We'll set up a dataframe of just those records that have data in the *editor* column.

Next, we'll search the titles of these records for a few keywords.

In [None]:
editorial = df.loc[df.title.str.contains(r'editorial|errata|contents|conference|proceedings|masthead|symposium|abstract|Book Review|preface|title page', 
                                         regex=True, case=False, na=False)]
editorial

We've found some editorials, Mastheads, conference proceedings, and abstracts. We'll go ahead and drop them from our dataset.

In [None]:
df.drop(editorial.index, inplace=True)

In [None]:
df.shape

## Conferences
Looking back at **editorial** we see that there are a couple 'Conferences' and 'Proceedings' in the *container-title* column. Let's take a look at just how many records remain in our dataset are from these journals/containers.

Additionally, we see a few records from the journal *ChemInform*, a journal that publishes chemistry abstracts, we'll check to see if any of those records remain as well.

We'll use a keyword search in the *container-title* column to find these records.

In [None]:
conferences = df.loc[(df['container-title'].str.contains(r'conference|ChemInform|news|CrossRef Listing of Deleted DOIs', regex=True, case=False)) | (df.publisher == 'EDP Sciences')]
conferences

In [None]:
df.drop(conferences.index, inplace=True)
df.shape

## Cleaning Dates
Here we are going to re-format some of the datetime columns into a more easily parsed format. *Created, deposited* and *published*. Not all records have month and day values for the *published* field, so we'll only take the year from those. For *created* and *deposited* we will have a YYYY-MM-DD format.

We've chosen these dates because they reflect certain information that we'll use later on. *Created* is the date when the item was first inserted into the Crossref database. *Deposited* reflects the last time the record was entered by the publisher (potentially with changes to the record but not necessarily the case). *Published* reflects when the item itself was actually published.
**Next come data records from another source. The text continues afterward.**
Lemma failed_session_request_opens_no_level_witness :
  ~ In (0, (Name "10.0.0.5:7777", false))
       (Opened (run (start Construct)
                  ([Click; Complete 0 (respond token_body) true;
                    Complete 0 (respond session_body) false]
                   ++ [Complete 0 (respond session_body) true])%list)).
Proof.
  apply (failed_session_request_opens_no_level Construct
           [Click; Complete 0 (respond token_body) true;
            Complete 0 (respond session_body) false]
           [Complete 0 (respond session_body) true]
           0 (session_request Construct "abc")).
  - simpl. right. left. reflexivity.
  - reflexivity.
Defined.

Lemma requests_go_to_the_endpoint_witness :
  (exists usr pwd, session_request Construct "abc" = login_request Construct usr pwd)
  \/ (exists idt, session_request Construct "abc" = session_request Construct idt).
Proof.
  apply (requests_go_to_the_endpoint Construct
           [SetUser "u"; Click; Click; Complete 1 (respond token_body) true]
           1 (session_request Construct "abc")).
  left. simpl. right. left. reflexivity.
Defined.

Lemma opened_level_follows_successful_session_witness :
  false = false
  /\ (exists IpAddress Port, Name "10.0.0.5:7777" = Name (IpAddress ++ ":" ++ Port))
  /\ exists Session,
       OnProcessRequestComplete Session = Bound_OnStartSessionResponse
       /\ In (0, (Session, true))
             (Finished (run (start Construct)
                          [Click; Complete 0 (respond token_body) true;
                           Complete 0 (respond session_body) true])).
Proof.
  apply (opened_level_follows_successful_session Construct
           [Click; Complete 0 (respond token_body) true;
            Complete 0 (respond session_body) true]
           0 (Name "10.0.0.5:7777") false).
  simpl. left. reflexivity.
Defined.

Definition error_body : string := json_text "{'message':'Forbidden'}".

Example error_body_reads :
  Deserialize error_body = Some [("message", FJsonValueString "Forbidden")].
Proof. reflexivity. Qed.

Lemma login_without_IdToken_sends_empty_token_witness :
  let s := run (start Construct) [Click] in
  let s' := step s (Complete 0 (respond empty_body) true) in
  OnLoginResponse (Widget s) (login_request Construct "" "")
    (respond empty_body) true
  = [ProcessRequest (session_request Construct "")]
  /\ InFlight s'
     = (remove_nth 0 (InFlight s) ++ [(0, session_request Construct "")])%list
  /\ Finished s'
     = (Finished s ++ [(0, (login_request Construct "" "", true))])%list
  /\ Opened s' = Opened s.
Proof.
  apply (login_without_IdToken_sends_empty_token (J := ReferenceJson)
           Construct [Click] 0 0
           (login_request Construct "" "") (respond empty_body) []);
    reflexivity.
Defined.

Lemma session_without_PlayerSession_opens_colon_witness :
  let s := run (start Construct) [Click; Complete 0 (respond token_body) true] in
  let s' := step s (Complete 0 (respond error_body) true) in
  OnStartSessionResponse (Widget s) (session_request Construct "abc")
    (respond error_body) true
  = [OpenLevel (Name ":") false]
  /\ Opened s' = (Opened s ++ [(0, (Name ":", false))])%list
  /\ InFlight s' = remove_nth 0 (InFlight s)
  /\ Finished s'
     = (Finished s ++ [(0, (session_request Construct "abc", true))])%list.
Proof.
  apply (session_without_PlayerSession_opens_colon (J := ReferenceJson)
           Construct
           [Click; Complete 0 (respond token_body) true] 0 0
           (session_request Construct "abc") (respond error_body)
           [("message", FJsonValueString "Forbidden")]);
    reflexivity.
Defined.

End Client.


(* ===================================================================== *)
(** * The game mode ([GameModeWithGameLift.cpp]) *)
(* ===================================================================== *)

Module Server.

(** [FGameLiftGenericOutcome], the result of a call of the server SDK. *)
Inductive FGameLiftGenericOutcome : Type :=
| Success
| Error (message : string).

Definition IsSuccess (o : FGameLiftGenericOutcome) : bool :=
  match o with
  | Success => true
  | Error _ => false
  end.

Section GameMode.

(** [Aws::GameLift::Server::Model::GameSession]: the game mode only
    receives it. *)
Context {GameSession : Type}.
(** [FParse::Param(Stream, Param)]: whether the switch is on the command
    line. *)
Variable FParse_Param : string -> string -> bool.
(** Whether the build defines [WITH_GAMELIFT]. *)
Variable WITH_GAMELIFT : bool.

(** [FProcessParameters], its three delegates running in [M]. *)
Record FProcessParametersOf (M : Type -> Type) : Type := {
  OnStartGameSession : option (GameSession -> M unit);
  OnTerminate : option (M unit);
  OnHealthCheck : option (M bool);
  port : Z;
  logParameters : list string
}.
Arguments OnStartGameSession {M} _.
Arguments OnTerminate {M} _.
Arguments OnHealthCheck {M} _.
Arguments port {M} _.
Arguments logParameters {M} _.

(** Code of the game mode: what it calls of the engine and of the SDK
    module, each call followed by the code that runs on its result. *)
Inductive Proc (A : Type) : Type :=
| Return (a : A)
| UE_LOG (Message : string) (k : Proc A)
| LoadModuleChecked (ModuleName : string) (k : Proc A)
| InitSDK (k : FGameLiftGenericOutcome -> Proc A)
| ProcessReady (params : FProcessParametersOf Proc)
    (k : FGameLiftGenericOutcome -> Proc A)
| ActivateGameSession (k : FGameLiftGenericOutcome -> Proc A)
| ProcessEnding (k : FGameLiftGenericOutcome -> Proc A).
Arguments Return {A} _.
Arguments UE_LOG {A} _ _.
Arguments LoadModuleChecked {A} _ _.
Arguments InitSDK {A} _.
Arguments ProcessReady {A} _ _.
Arguments ActivateGameSession {A} _.
Arguments ProcessEnding {A} _.

Definition FProcessParameters : Type := FProcessParametersOf Proc.

(** [new FProcessParameters()]: no delegate bound. *)
Definition NewFProcessParameters : FProcessParameters :=
  {| OnStartGameSession := None; OnTerminate := None; OnHealthCheck := None;
     port := 0; logParameters := [] |}.

Definition BindLambda_OnStartGameSession (params : FProcessParameters)
  (f : GameSession -> Proc unit) : FProcessParameters :=
  {| OnStartGameSession := Some f; OnTerminate := OnTerminate params;
     OnHealthCheck := OnHealthCheck params;
     port := port params; logParameters := logParameters params |}.

Definition BindLambda_OnTerminate (params : FProcessParameters)
  (f : Proc unit) : FProcessParameters :=
  {| OnStartGameSession := OnStartGameSession params; OnTerminate := Some f;
     OnHealthCheck := OnHealthCheck params;
     port := port params; logParameters := logParameters params |}.

Definition BindLambda_OnHealthCheck (params : FProcessParameters)
  (f : Proc bool) : FProcessParameters :=
  {| OnStartGameSession := OnStartGameSession params;
     OnTerminate := OnTerminate params; OnHealthCheck := Some f;
     port := port params; logParameters := logParameters params |}.

Definition set_port (params : FProcessParameters) (p : Z) : FProcessParameters :=
  {| OnStartGameSession := OnStartGameSession params;
     OnTerminate := OnTerminate params; OnHealthCheck := OnHealthCheck params;
     port := p; logParameters := logParameters params |}.

Definition set_logParameters (params : FProcessParameters) (l : list string)
  : FProcessParameters :=
  {| OnStartGameSession := OnStartGameSession params;
     OnTerminate := OnTerminate params; OnHealthCheck := OnHealthCheck params;
     port := port params; logParameters := l |}.

(** [TArray::Add] *)
Definition Add (l : list string) (x : string) : list string := (l ++ [x])%list.

(** ** The two functions of the game mode *)

(** Statement [c] for its effect, its result dropped, then [k]. *)
Notation "c ;; k" := (c (fun _ => k)) (at level 61, right associativity).

Definition SetupGameLift : Proc unit :=
  if WITH_GAMELIFT then
    LoadModuleChecked "GameLiftServerSDK" (
    InitSDK ;;
    let onGameSession := fun gameSession : GameSession =>
      ActivateGameSession ;; Return tt in
    let params := NewFProcessParameters in
    let params := BindLambda_OnStartGameSession params onGameSession in
    let params := BindLambda_OnTerminate params (ProcessEnding ;; Return tt) in
    let params := BindLambda_OnHealthCheck params (Return true) in
    let params := set_port params 7777 in
    let logfiles := [] in
    let logfiles := Add logfiles "aLogFile.txt" in
    let params := set_logParameters params logfiles in
    ProcessReady params ;;
    Return tt)
  else Return tt.

(** The constructor, from [#if defined(WITH_GAMELIFT)] on; the default pawn
    class set before it is the engine's business.  [CommandLine] is
    [FCommandLine::Get()]. *)
Definition AGameModeWithGameLift (CommandLine : string) : Proc unit :=
  if WITH_GAMELIFT then
    if negb (FParse_Param CommandLine "NoGameLift") then
      UE_LOG "Starting GameLift" SetupGameLift
    else
      UE_LOG "Skipping GameLift because of command line" (Return tt)
  else Return tt.

(** ** The process among the host and the GameLift agent *)

Inductive SdkCall : Type :=
| CallInitSDK
| CallProcessReady (port : Z) (logParameters : list string)
| CallActivateGameSession
| CallProcessEnding.

(** What can be seen of the process from outside, in order. *)
Inductive Observation : Type :=
| Logged (Message : string)
| Called (c : SdkCall) (o : FGameLiftGenericOutcome)
| HealthReported (healthy : bool).

(** The host and the agent, as far as the process can tell them apart:
    whether a module can be loaded, and what the [n]-th call of the SDK
    made by the process returns. *)
Record Environment : Type := {
  module_loads : string -> bool;
  outcome : nat -> FGameLiftGenericOutcome
}.

Record Process : Type := {
  Trace : list Observation;
  (** the process parameters the agent holds: those of a [ProcessReady]
      that succeeded *)
  Registered : option FProcessParameters;
  (** a failed [LoadModuleChecked] is fatal *)
  Halted : bool
}.

Definition initial : Process :=
  {| Trace := []; Registered := None; Halted := false |}.

Definition observe (s : Process) (x : Observation) : Process :=
  {| Trace := (Trace s ++ [x])%list; Registered := Registered s;
     Halted := Halted s |}.

Definition is_call (x : Observation) : bool :=
  match x with
  | Called _ _ => true
  | _ => false
  end.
We'll use a regular expression to extract the dates from each of the records in each of those three columns, then we'll convert them to datetime dtypes.

In [None]:
date_columns = ['created', 'deposited']

for col in date_columns:
    df[col] = df[col].str.extract(r"\'(\d{4}\S\d{2}\S\d{2})")
    df[col] = pd.to_datetime(df[col], format="%Y-%m-%d")
df['published'] = df['published'].str.extract(r"(\d{4})")
df

# String slicing
Now that the dates are converted, one of the last problems to address are some of the excess character in the *title, short-container-title,* and *container-title* fields.

In [None]:
cols = ['title', 'short-container-title', 'container-title']
for col in cols:
    df[col] = df[col].str.slice(start=2, stop=-2)

In [None]:
df['title'][0]

## Cleaning XML tags
We'll be looking at the abstract column, so it will benefit us to clean out the tags and only have te relevant text for each record. We'll write a quick function to do that.

In [None]:
df['abstract'][16]

In [None]:
df.loc[16, :]

In [None]:
#import beautiful soup
from bs4 import BeautifulSoup as bs
def clean_abstracts(abstract):
    try:
        soup = bs(abstract, features='lxml')
        stripped_strings = soup.get_text()
        return stripped_strings
    except:
        return None
stripped_abstracts = df.abstract.map(lambda x: clean_abstracts(x))
df['abstract'] = stripped_abstracts

In [None]:
df['abstract'][16]

In [None]:
# make sure all missing values are correctly represented
import numpy as np
df = df.fillna(value=np.nan)

Looks great! Now we'll save our cleaned dataset.

In [None]:
df.to_csv(input_dir / '02_cleaned_data.csv', index=False)